Dataset content >>
* * * * * * * * *

Definition round (s : hstate) (tw : nat * Z) : hstate :=
  let (t, w) := tw in
  let (f, k) := round_fk t (hb s) (hc s) (hd s) in
  let temp := add32 (add32 (add32 (add32 (rotl 5 (ha s)) f) (he s)) k) w in
  HS temp (ha s) (rotl 30 (hb s)) (hc s) (hd s).

Definition compress (h : hstate) (block16 : list Z) : hstate :=
  let w := schedule block16 in
  let s := fold_left round (combine (seq 0 80) w) h in
  HS (add32 (ha h) (ha s)) (add32 (hb h) (hb s)) (add32 (hc h) (hc s))
     (add32 (hd h) (hd s)) (add32 (he h) (he s)).

Fixpoint blocks (fuel : nat) (bs : list Z) : list (list Z) :=
  match fuel with
  | O => []
  | S k =>
      match bs with
      | [] => []
      | _ => words_of 16 (firstn 64 bs) :: blocks k (skipn 64 bs)
      end
  end.

Definition digest_words (msg : list Z) : list Z :=
  let p := pad msg in
  let h := fold_left compress (blocks (List.length p) p) h_init in
  [ha h; hb h; hc h; hd h; he h].

(** [hexdigest()]: eight lowercase hex characters per word *)
Definition hex_char (d : Z) : ascii :=
  ascii_of_nat (Z.to_nat (if d <? 10 then 48 + d else 87 + d)).

Fixpoint hex_word (n : nat) (x : Z) : string :=
  match n with
  | O => EmptyString
  | S k => hex_word k (Z.shiftr x 4) ++ String (hex_char (Z.land x 15)) EmptyString
  end.

Definition hexdigest (msg : list Z) : string :=
  fold_right (fun w acc => hex_word 8 w ++ acc) EmptyString (digest_words msg).

End Sha1.

(** [s[:n]] *)
Definition str_prefix (n : nat) (s : string) : string := substring 0 n s.
(* ===== verification/TaskTypes.v ===== *)
(** * Task metadata (include/Task.h)

    The enumerations a worker reads off a task, the pin that says where a suspended
    task resumes, the task and its record, the one-byte flag block and the layout
    hash the library uses to compare flag layouts across translation units. *)

From S2P Require Import Prelude.

(** ** Enumerations *)

Inductive TaskType := Fiber | Coroutine | Native.
Inductive StackClass := Standard | Deep.
Inductive Lane := Normal | LowLatency.
Inductive CorePref := PrefP | PrefE | PrefAny.
Inductive Mode := Migrate | Pinned.
Inductive MainMode := OutOfPool | InPool | DefaultMain.

#[export] Instance TaskType_eq_dec : EqDecision TaskType.
Proof. solve_decision. Defined.
#[export] Instance StackClass_eq_dec : EqDecision StackClass.
Proof. solve_decision. Defined.
#[export] Instance Lane_eq_dec : EqDecision Lane.
Proof. solve_decision. Defined.

(** The underlying [uint8_t] of each enumerator. *)
Definition TaskType_code (t : TaskType) : Z :=
  match t with Fiber => 0 | Coroutine => 1 | Native => 2 end.

(** [static_cast<TaskType>(v)]: the value 3 names no enumerator. *)
Definition TaskType_of (v : Z) : option TaskType :=
  match v with 0 => Some Fiber | 1 => Some Coroutine | 2 => Some Native | _ => None end.

Definition StackClass_code (c : StackClass) : Z := match c with Standard => 0 | Deep => 1 end.
Definition StackClass_of (v : Z) : option StackClass :=
  match v with 0 => Some Standard | 1 => Some Deep | _ => None end.

Definition Lane_code (l : Lane) : Z := match l with Normal => 0 | LowLatency => 1 end.
Definition Lane_of (v : Z) : option Lane :=
  match v with 0 => Some Normal | 1 => Some LowLatency | _ => None end.

Definition IsLowLatency (l : Lane) : bool := bool_decide (l = LowLatency).
Definition IsNormalLane (l : Lane) : bool := bool_decide (l = Normal).

(** ** Pin *)

Record Pin := mkPin { target : Z }.
#[export] Instance Pin_eq_dec : EqDecision Pin.
Proof. solve_decision. Defined.

Definition kNone : Z := 0xFFFF.
Definition kCurrent : Z := 0xFFFE.
Definition kMain : Z := 0xFFFD.
Definition Pin_None : Pin := mkPin kNone.
Definition Pin_Current : Pin := mkPin kCurrent.
Definition Pin_Main : Pin := mkPin kMain.
Definition Pin_Thread (worker : Z) : Pin := mkPin (u16 worker).

(** What a pin asks for, in the words of the comment on [struct Pin]. *)
Inductive PinMeaning := Anywhere | SuspendingThread | MainThread | Worker (n : Z).

Definition Pin_meaning (p : Pin) : PinMeaning :=
  if decide (p = Pin_None) then Anywhere
  else if decide (p = Pin_Current) then SuspendingThread
  else if decide (p = Pin_Main) then MainThread
  else Worker (target p).

(** ** The task and its record

    Pointers are [Z], 0 for null. *)

Record TaskDebt := mkTaskDebt { debt_next : Z; debt_obj : Z; debt_release : Z }.

Definition kLocalSlots : Z := 8.
Definition kNoPin : Z := kNone.

Record TaskRecord := mkTaskRecord {
  rec_fiber : Z; rec_debts : Z; rec_locals : Z; rec_waitNext : Z; rec_waitPrev : Z;
  rec_generation : Z; rec_pinTo : Z; rec_home : Z }.

Definition new_TaskRecord : TaskRecord := mkTaskRecord 0 0 0 0 0 0 kNoPin 0.

Record TaskFlags := mkFlags {
  lane : Lane; type : TaskType; priorityBoost : bool; trivialDtor : bool; stackClass : StackClass }.

Record Task := mkTask {
  fn : Z; data : Z; record : Z; next : Z; waitGroup : Z;
  flags : TaskFlags; started : Z; cancelledDirect : Z; cancelToken : Z }.

(** The two constructors of [Task] and those of [LambdaTask], whose [this] is [self]
    and whose wrapper is [wrapper]. *)
Definition default_flags (ln : Lane) : TaskFlags := mkFlags ln Fiber false false Standard.
Definition new_Task : Task := mkTask 0 0 0 0 0 (default_flags Normal) 0 0 0xFFFFFFFF.
Definition new_Task_fn (f d : Z) (ln : Lane) : Task :=
  mkTask f d 0 0 0 (default_flags ln) 0 0 0xFFFFFFFF.
Definition new_LambdaTask (self wrapper : Z) : Task :=
  mkTask wrapper self 0 0 0 (mkFlags Normal Native false false Standard) 0 0 0xFFFFFFFF.

Definition native (t : Task) : bool := bool_decide (type (flags t) = Native).

(** [Execute] calls [fn(data)]; [DestroyTask] runs the destructor unless it is trivial.
    Both are returned as the call they make. *)
Definition Execute (t : Task) : Z * Z := (fn t, data t).
Definition DestroyTask (t : Task) : bool := negb (trivialDtor (flags t)).

(** ** The flag byte

    Bit-fields are allocated from the low bit up, as the supported ABIs do. *)
Definition pack_flags (f : TaskFlags) : Z :=
  Lane_code (lane f)
  + Z.shiftl (TaskType_code (type f)) 1
  + Z.shiftl (Z.b2z (priorityBoost f)) 3
  + Z.shiftl (Z.b2z (trivialDtor f)) 4
  + Z.shiftl (StackClass_code (stackClass f)) 5.

Definition bitfield (b pos width : Z) : Z := Z.land (Z.shiftr b pos) (2 ^ width - 1).

Definition unpack_flags (b : Z) : option TaskFlags :=
  l ← Lane_of (bitfield b 0 1);
  ty ← TaskType_of (bitfield b 1 2);
  sc ← StackClass_of (bitfield b 5 2);
  Some (mkFlags l ty (bitfield b 3 1 =? 1) (bitfield b 4 1 =? 1) sc).

(** [TaskFlagBitLayout]: FNV-1a over the byte images of five probes, each with one
    field set to a non-zero value and every other field zero. *)
Definition fnv_mix (h b : Z) : Z := u32 (Z.lxor h b * 16777619).

Definition zero_flags : TaskFlags := mkFlags Normal Fiber false false Standard.

Definition layout_probes : list TaskFlags :=
  [ mkFlags LowLatency Fiber false false Standard;
    mkFlags Normal Native false false Standard;
    mkFlags Normal Fiber true false Standard;
    mkFlags Normal Fiber false true Standard;
    mkFlags Normal Fiber false false Deep ].

Definition TaskFlagBitLayout : Z :=
  fold_left fnv_mix (pack_flags <$> layout_probes) 2166136261.

(** ** Facts *)

Lemma TaskType_of_code t : TaskType_of (TaskType_code t) = Some t.
Proof. by destruct t. Qed.

Lemma TaskType_code_range t : 0 ≤ TaskType_code t < 2 ^ 2.
Proof. destruct t; simpl; lia. Qed.

#[export] Hint Resolve TaskType_code_range : word.

(** the five flag fields of a task pack into one byte, every value of every field
    is read back unchanged, and the layout hash mixes bytes in which exactly one field
    differs from zero. *)
Theorem flags_roundtrip (f : TaskFlags) :
  unpack_flags (pack_flags f) = Some f ∧ 0 ≤ pack_flags f < 2 ^ 7.
Proof. destruct f as [[] [] [] [] []]; split; vm_compute; done. Qed.

(** the four kinds of pin are told apart: a worker index is read back as that
    worker exactly when it is below the three sentinels, and the sentinels mean
    resume-anywhere, the suspending thread and main. *)
Theorem pin_meaning_spec (n : Z) :
  0 ≤ n < 2 ^ 16 →
  (Pin_meaning (Pin_Thread n) = Worker n ↔ n < kMain)
  ∧ Pin_meaning Pin_None = Anywhere
  ∧ Pin_meaning Pin_Current = SuspendingThread
  ∧ Pin_meaning Pin_Main = MainThread.
Proof.
  intros Hn. split; [|done]. unfold Pin_meaning, Pin_Thread. rewrite u16_small by done.
  unfold Pin_None, Pin_Current, Pin_Main, kNone, kCurrent, kMain.
  assert (Hinj : ∀ m, mkPin n ≠ mkPin m → n ≠ m) by congruence.
  repeat case_decide; simplify_eq; split; try done; intros; simplify_eq; try lia;
    repeat match goal with H : mkPin _ ≠ mkPin _ |- _ => apply Hinj in H end; lia.
Qed.

Lemma pin_meaning_spec_witness :
  0 ≤ 3 < 2 ^ 16 ∧ Pin_meaning (Pin_Thread 3) = Worker 3.
Proof. split; [lia|]. apply (pin_meaning_spec 3); vm_compute; done. Defined.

* * * * * * * * *

Problem details >>
Count how many lines of the listing above include the word "EqDecision", then reply with that count and no other text.

Completed task >>
4